Qualifying classification

Race
There were dark clouds overhead at the beginning of the race. On the formation lap, Barrichello stalled and was put to the back of the grid. Then, when the starting lights went out, Allan McNish in the second Toyota retired immediately with a clutch failure. In the early laps, Montoya led from Michael Schumacher, with Räikkönen overtaking Ralf for third and Barrichello charging through the field, reaching eighth by lap 6.

As the rain started to fall, the drivers made their first pit stops. Bridgestone teams changed from slick tyres to intermediates, but Michelin teams did not have that option as they had spent no time developing their own Intermediate solution throughout the season, thus forcing the affected teams to change from slicks straight to full wets, neither of which were ideal for the conditions.

Michael Schumacher and the Williams drivers all pitted on lap 13, but Ralf's stop went wrong as the Williams crew did not have his tyres ready. Coulthard briefly inherited the lead, but the McLaren team had gambled by leaving him out longer than the other leaders, bringing him in on lap 15. On lap 16, Michael Schumacher passed Montoya for the lead, and on lap 19 Barrichello completed his charge by passing the Colombian for second.
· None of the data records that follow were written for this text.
Lemma finish_ok G pins c o w : st G pins [c] o w -> compaction (log w) = None -> c_bytes c <= c_offset c ->
  exists w1, retire (c_file_id c) w = (Ok true, w1) /\
  match bump_epoch w1 with
  | (Ok _, w2) => exists w3, arc_drop (vf_id (c_handle c)) w2 = (Ok tt, w3) /\ st G pins [] o w3 /\ compaction (log w3) = None /\
      moves_on w w3 /\ (calm G w -> calm G w3) /\ c_file_id c ∉ ids (log w3)
  | (Crash, w2) => epoch_full w2
  | (Err _, _) | (Diverge, _) => False
  end.
Proof.
  intros S Nc Le. pose proof S as (I & Ne & Co). destruct (cursor_end _ _ _ _ I) as (s & Hs & E1 & E2 & E3 & _).
  pose proof (inv_cursor_pin _ _ _ _ _ I) as I0. pose proof (sealed_files _ _ Hs) as Hf. rewrite E2 in *.
  destruct (retire_ok _ _ _ _ _ I0 Hf) as (w1 & l1 & l2 & Er & I1 & (S1 & S2 & S3 & S4 & S5 & S6 & _) & Ee & F & F1). exists w1. split; [done|].
  pose proof (bump_epoch_ok _ _ _ _ _ I1) as B. destruct (bump_epoch w1) as [[u|e| |] w2]; [|done|done|done]. destruct B as [I2 ->].
  destruct (arc_drop_ok _ _ _ _ _ _ I2) as (w3 & E3' & I3 & El & Ei & _ & Q3 & N3). rewrite E1. exists w3. split; [done|].
  assert (Ef : files (log w3) = l1 ++ l2) by (rewrite El; exact F1).
  assert (Sub : files (log w3) `sublist_of` files (log w)) by (rewrite Ef, <- F1; done).
  pose proof (sorted_NoDup _ (i_sorted _ _ _ _ _ I)) as ND. unfold ids in ND. rewrite F, fmap_app, fmap_cons in ND.
  apply list.NoDup_app in ND as (_ & N1 & N2). apply NoDup_cons in N2 as [N2 _].
  assert (Gone : vf_id (handle s) ∉ ids (log w3)).
  { unfold ids. rewrite Ef, fmap_app. intros [M|M]%elem_of_app; [apply (N1 _ M); by left|done]. }
  split; [|split; [by rewrite El; cbn; rewrite S1|]; split; [|split; [|exact Gone]]].
  - split_and!; [done| |].
    + destruct (files_snoc _ Ne) as (fs & a & Efs & Ess & _). rewrite Ess in Hs. rewrite Ef. intros E0. apply app_eq_nil in E0 as [-> ->].
      rewrite F in Efs. cbn in Efs. change [s] with ([] ++ [s]) in Efs. apply app_inj_tail in Efs as [<- _]. by apply not_elem_of_nil in Hs.
    + apply (coherent_shrink G pins [c] [] o w w3); try done; [|by intros ? ? ? ?%not_elem_of_nil]. intros f Hf0. rewrite F in Hf0. rewrite Ef.
      rewrite elem_of_app, elem_of_cons in Hf0. rewrite elem_of_app. destruct Hf0 as [|[->|]]; [tauto| |tauto]. right.
      by apply (drained_unreached G pins c o w s).
  - unfold moves_on. rewrite El. split_and!; cbn [log with_log set_epoch next_id epoch]; [lia|lia|lia|]. intros id Hi. left. apply (ids_sublist w w3 Sub). by rewrite El.
  - apply calm_shrink; [rewrite El; exact S2|by intros H; apply Q3, S5|by etrans].
Qed.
With the Bridgestone tyres better suited to the conditions than the Michelins, the Ferraris began to pull away. Meanwhile, Coulthard was struggling in ninth, McLaren's gamble having backfired. As the weather appeared to improve, the team brought him and fourth-placed Räikkönen in to change back to slicks. This too did not pay off, as the rain in fact got heavier, and after changing back to wets again, the McLarens toiled at the back of the field, leading Coulthard to experiment with Michelin's underdeveloped Intermediates for a small stint, but confirming they were not any more competitive than the wets. Coulthard eventually finished two laps behind Schumacher while Räikkönen retired on lap 45 with an engine failure.

The tyre issue also affected the Renaults, Trulli and Jenson Button running in the points before making three stops apiece. Trulli dropped out on lap 30 with an electrical problem, before Button suffered a suspension failure on lap 55.
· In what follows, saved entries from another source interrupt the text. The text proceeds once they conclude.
(* ===== verification/VlogOwner.v ===== *)
(** * What the log's owner does between compactions

    The owner of the references drops one, points a slot at a record it just
    appended, lets go of everything, or moves its slots about.  Each keeps the
    log and its owner in agreement: of no file does the owner reach more bytes
    than the log counts live, so no file it reaches is ever dropped. *)

From Stdlib Require Import ZArith Lia Bool Sorted Strings.Byte Strings.String.
From stdpp Require Import base tactics list numbers gmap.
From S2P Require Import Prelude FindCrlf Buffers Encode Huff Lz Compress Crc32c Vlog VlogSpec VlogCompact.

#[local] Open Scope list_scope.
#[local] Open Scope Z_scope.

Section Owner.
Context (cpu : Cpu) {Own Slot : Type} `{!CompactOwner Own} `{!OwnerLaws Own Slot}.

#[local] Abbreviation inv := (inv cpu).
#[local] Abbreviation ready := (ready cpu).
#[local] Abbreviation key_at := (key_at cpu).

(** The slots are other slots' references, and claim no more. *)
Lemma ready_reslot G pins (o o' : Own) w : ready G pins o w -> knows (key_at G w) o' ->
  (forall s r, slot_ref o' s = Some r -> exists s', slot_ref o s' = Some r) -> (forall f, claim o' f <= claim o f) -> ready G pins o' w.
Proof.
  intros [(I & Ne & (C1 & C2 & C3 & C4)) Cl] Kn Sl Cm. split; [split; [done|split; [done|split_and!]]|done].
  - done.
  - intros s r E. destruct (Sl s r E) as [s' E']. by eapply C2.
  - intros f Hf. specialize (C3 f Hf). specialize (Cm (vf_id (handle f))). lia.
  - intros c s r Hc E. destruct (Sl s r E) as [s' E']. by eapply C4.
Qed.

(** The same with the live counts changed. *)
Lemma ready_relive G pins (o o' : Own) w fs' : ready G pins o w -> Forall2 relabelled (files (log w)) fs' ->
  knows (key_at G w) o' -> (forall s r, slot_ref o' s = Some r -> exists s', slot_ref o s' = Some r) ->
  (forall f, f ∈ fs' -> claim o' (vf_id (handle f)) <= live f) -> ready G pins o' (with_log (set_files fs') w).
Proof.
  intros [(I & Ne & (C1 & C2 & C3 & C4)) Cl] F Kn Sl Cm. pose proof (inv_relabel _ _ _ _ _ _ I F) as I'.
  assert (Ei : ids (log (with_log (set_files fs') w)) = ids (log w)).
  { unfold ids. cbn [log with_log files set_files]. clear -F. induction F as [|f f' l l' (E & _) _ IH]; [done|]. cbn. by rewrite E, IH. }
  assert (Ek : forall r k, key_at G w r k -> key_at G (with_log (set_files fs') w) r k).
  { intros r k (rc & A & E & Hi). exists rc. by rewrite Ei. }
  split; [split; [exact I'|split; [|split_and!]]|done].
  - cbn. intros ->. apply Forall2_nil_inv_r in F. done.
  - eapply knows_mono; [|exact Kn]. intros s r k _. apply Ek.
  - intros s r E. destruct (Sl s r E) as [s' E']. destruct (C2 s' r E') as [k Hk]. exists k. by apply Ek.
  - exact Cm.
  - intros c s r Hc E. destruct (Sl s r E) as [s' E']. by eapply C4.
Qed.

(** A slot lets its record go. *)
Lemma ready_drop G pins (o o' : Own) w r : ready G pins o w -> 0 <= len r -> knows (key_at G w) o' ->
  (forall s r', slot_ref o' s = Some r' -> exists s', slot_ref o s' = Some r') ->
  (forall f, claim o' f <= claim o f - (if decide (f = file_id r) then HEADER + len r else 0)) ->
  exists fs', note_dead r w = (Ok tt, with_log (set_files fs') w) /\ ready G pins o' (with_log (set_files fs') w).
Proof.
  intros R Hl Kn Sl Cm. pose proof R as [(I & _ & (_ & _ & C3 & _)) _]. destruct (note_dead_ok _ _ _ _ _ _ I Hl) as (fs' & E & F). exists fs'. split; [done|].
  apply (ready_relive G pins o o' w fs' R F Kn Sl). intros f Hf. specialize (Cm (vf_id (handle f))).
  apply list_elem_of_lookup in Hf as [i Hi]. pose proof (f_equal (fun p => files (log (snd p))) E) as Ef. cbn in Ef. unfold note_dead, modify in Ef. cbn in Ef.
  destruct (list_find _ (files (log w))) as [[j a]|] eqn:L.
  - cbn in Ef. apply list_find_Some in L as (La & Ea & _). rewrite <- Ef in Hi. destruct (decide (i = j)) as [->|N].
    + rewrite list_lookup_insert_eq in Hi by by eapply lookup_lt_Some. injection Hi as <-. cbn [kill handle live] in *. rewrite Ea, decide_True in Cm by done.
      specialize (C3 a ltac:(by eapply list_elem_of_lookup_2)). rewrite Ea in C3. rewrite Ea. lia.
    + rewrite list_lookup_insert_ne in Hi by done. specialize (C3 f ltac:(by eapply list_elem_of_lookup_2)). case_decide; unfold HEADER in *; lia.
  - rewrite <- Ef in Hi. specialize (C3 f ltac:(by eapply list_elem_of_lookup_2)). case_decide; unfold HEADER in *; lia.
Qed.

(** Everything is let go. *)
Lemma ready_flush G pins (o o' : Own) w : ready G pins o w -> knows (key_at G w) o' -> (forall s, slot_ref o' s = None) ->
  exists fs', mark_all_dead w = (Ok tt, with_log (set_files fs') w) /\ ready G pins o' (with_log (set_files fs') w).
Proof.
  intros R Kn No. pose proof R as [(I & _) _]. destruct (mark_all_dead_ok _ _ _ _ _ I) as (fs' & E & F & Z0). exists fs'. split; [done|].
  apply (ready_relive G pins o o' w fs' R F Kn); [by intros s r E'; rewrite No in E'|]. intros f Hf.
  rewrite (proj1 (list.Forall_forall _ _) Z0 f Hf), claim_none; [done|]. intros s r E'. by rewrite No in E'.
Qed.

(** The owner before and after a call that changed the log but no slot. *)
Lemma ready_ext G G' pins (o : Own) w w' : ready G pins o w -> grows G G' -> inv G' pins (own w) w' -> ext w w' -> ready G' pins o w'.
Proof.
  intros [(I & Ne & Co) Cl] Gr I' X. assert (Ow : own w' = own w) by by apply own_ext. split; rewrite Ow; [|done].
  split; [done|]. split; [by eapply files_ext|]. eapply (coherent_ext cpu G G'); [exact I'|done|exact X|exact Co| |done|done].
  eapply knows_mono; [|apply Co]. intros s r k _. by apply key_at_ext.
Qed.

(** A slot is pointed at a record just appended. *)
Lemma ready_point G G' pins (o o' : Own) w w' key payload new : ready G pins o w -> grows G G' -> inv G' pins (own w) w' -> ext w w' ->
  appended cpu G G' w w' key payload new -> knows (key_at G' w') o' -> (forall s, slot_ref o' s = slot_ref o s \/ slot_ref o' s = Some new) ->
  (forall f, claim o' f <= claim o f + (if decide (f = file_id new) then HEADER + len new else 0)) -> ready G' pins o' w'.
Proof.
  intros R Gr I' X Ap Kn Sl Cm. pose proof (appended_id _ _ _ _ _ _ _ _ Ap) as Idn. destruct Ap as (rc & A & Ek & _ & (a & La & Ea & Pa & Ra) & _).
  pose proof (ready_ext _ _ _ _ _ _ R Gr I' X) as [(_ & Ne' & Co') Cl']. split; [|done]. assert (Ow : own w' = own w) by by apply own_ext. rewrite Ow in *.
  split; [done|]. split; [done|]. eapply (coherent_moved cpu G' pins (own w) o o' w' new key a); try done; [by exists rc|].
  destruct R as [(_ & _ & Co) _]. destruct (decide (file_id new ∈ ids (log w))) as [Hi|Hi].
  - destruct (Ra Hi) as (f & Hf & Ef & Lf). destruct Co as (_ & _ & C3 & _). specialize (C3 f Hf). rewrite Ef in C3. lia.
  - rewrite (unclaimed cpu _ _ _ _ _ Co Hi). done.
Qed.

(** A reader takes a handle. *)
Lemma ready_pin G pins (o : Own) w id : ready G pins o w -> id ∈ ids (log w) -> exists w', arc_clone id w = (Ok tt, w') /\ log w' = log w /\ ready G (id :: pins) o w'.
Proof.
  intros [(I & Ne & Co) Cl] Hi. assert (Hh : 0 < holders pins (own w) (log w) id).
  { unfold holders. pose proof (occ_nonneg id (c_file_id <$> own w)). pose proof (occ_nonneg id pins). pose proof (proj2 (occ_pos id (ids (log w))) Hi). lia. }
  destruct (arc_clone_ok cpu _ _ _ _ _ I Hh) as (w' & E & I' & El & _). exists w'. split; [done|]. split; [done|].
  unfold VlogCompact.ready, st, coherent, VlogCompact.key_at, own in *. rewrite El. done.
Qed.

(** An appended record is nobody's yet. *)
Lemma appended_fresh G G' pins (o : Own) w w' key payload new : ready G pins o w -> appended cpu G G' w w' key payload new ->
  forall s r, slot_ref o s = Some r -> ~ (file_id r = file_id new /\ offset r = offset new).
Proof.
  intros [(_ & _ & (_ & C2 & _)) _] (rc & _ & _ & _ & _ & Fresh) s r E [F1 F2]. destruct (C2 s r E) as (k & rc0 & A0 & _).
  pose proof A0 as (h & _ & _ & Eh & _ & _ & L). pose proof (at_ref_end _ _ _ _ _ A0 Eh) as B. rewrite F1 in Eh. specialize (Fresh h Eh). unfold HEADER in B. blen_pos. lia.
Qed.

End Owner.

(** ** What compaction does to the owner

    It asks and tells, and nothing else: a relation that both keep relates the
    owner before a step with the owner after, however the step ends. *)

Section Frame.
Context (cpu : Cpu) {Own : Type} `{!CompactOwner Own} (R : Own -> Own -> Prop) `{!PreOrder R}.
Context (Rask : forall key old o, R o (snd (is_live key old o))) (Rtell : forall key old new o o', moved key old new o = Ret o' -> R o o').

Definition keeps {A} (m : prog (Own * World) A) : Prop := forall s, R (fst s) (fst (snd (m s))).

Lemma keeps_ret {A} (a : A) : keeps (mret a).
Proof using PreOrder0. intros s. reflexivity. Qed.

Lemma keeps_bind {A B} (m : prog (Own * World) A) (f : A -> prog (Own * World) B) : keeps m -> (forall a, keeps (f a)) -> keeps (m ≫= f).
Proof using PreOrder0.
  intros K1 K2 s. rewrite bind_eq. specialize (K1 s). destruct (m s) as [[a|e| |] s1]; cbn [snd] in *; [|done|done|done]. etrans; [exact K1|]. apply K2.
Qed.

Lemma keeps_on_log {A} (m : prog World A) : keeps (on_log m).
Proof using PreOrder0. intros [o w]. unfold on_log. destruct (m w). reflexivity. Qed.

Lemma keeps_ask key old : keeps (ask key old).
Proof using Rask. intros [o w]. unfold ask. specialize (Rask key old o). by destruct (is_live key old o). Qed.

Lemma keeps_tell key old new : keeps (tell key old new).
Proof using Rtell PreOrder0. intros [o w]. unfold tell. destruct (moved key old new o) eqn:E; cbn; [by eapply Rtell|reflexivity]. Qed.

Lemma keeps_drain fuel : forall cur dn budget, keeps (drain cpu fuel cur dn budget).
Proof using Rask Rtell PreOrder0.
  induction fuel as [|fuel IH]; intros cur dn budget; cbn [drain]; (destruct (_ && _); [|apply keeps_ret]); [intros s; reflexivity|].
  apply keeps_bind; [|intros n; apply IH]. unfold move_one. apply keeps_bind; [apply keeps_on_log|]. intros [[key payload] body_len]. apply keeps_bind; [apply keeps_ask|].
  intros alive. apply keeps_bind; [|intros ?; apply keeps_ret]. destruct alive; [|apply keeps_ret]. apply keeps_bind; [apply keeps_on_log|]. intros new. apply keeps_tell.
Qed.

Lemma keeps_dropping {A} id (m : prog (Own * World) A) : keeps m -> keeps (dropping id m).
Proof using PreOrder0.
  intros K s. unfold dropping. specialize (K s). destruct (m s) as [[a|e| |] s1]; cbn [snd] in *; [done| |done|done]. etrans; [exact K|].
  apply keeps_bind; [apply keeps_on_log|]. intros ? s2. reflexivity.
Qed.

Lemma keeps_step live_pct budget : keeps (compact_step cpu live_pct budget).
Proof using Rask Rtell PreOrder0.
  unfold compact_step, compact_step_capped. apply keeps_bind; [apply keeps_on_log|]. intros v. apply keeps_bind; [destruct (compaction v); [apply keeps_ret|apply keeps_on_log]|].
  intros armed. destruct (negb armed); [apply keeps_ret|]. apply keeps_bind; [apply keeps_on_log|]. intros v'. destruct (compaction v') as [cur|]; [|intros s; reflexivity].
  unfold drain_victim. apply keeps_bind; [apply keeps_on_log|]. intros _. apply keeps_bind; [apply keeps_dropping, keeps_drain|]. intros [cur' dn].
  destruct (_ <=? _); repeat (apply keeps_bind; [apply keeps_on_log|intros ?]); apply keeps_ret.
Qed.

End Frame.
Up at the front, Schumacher led Barrichello by 13 seconds at half-distance. By this point, the Ferraris were so far ahead that Barrichello retained an advantage of over half a minute over third-placed Montoya following a spin on lap 33. By making one fewer stop, Montoya managed to catch up with the Brazilian and overtake him on lap 41, but Barrichello repassed him five laps later and pulled away again. Ralf Schumacher benefitted from the misfortunes of the McLarens and the Renaults to regain fourth, only to have another pit stop go wrong when his fuel rig failed. This left four more Bridgestone drivers – Villeneuve, Heidfeld, Olivier Panis in the second BAR and Giancarlo Fisichella in the Jordan – occupying fourth to seventh.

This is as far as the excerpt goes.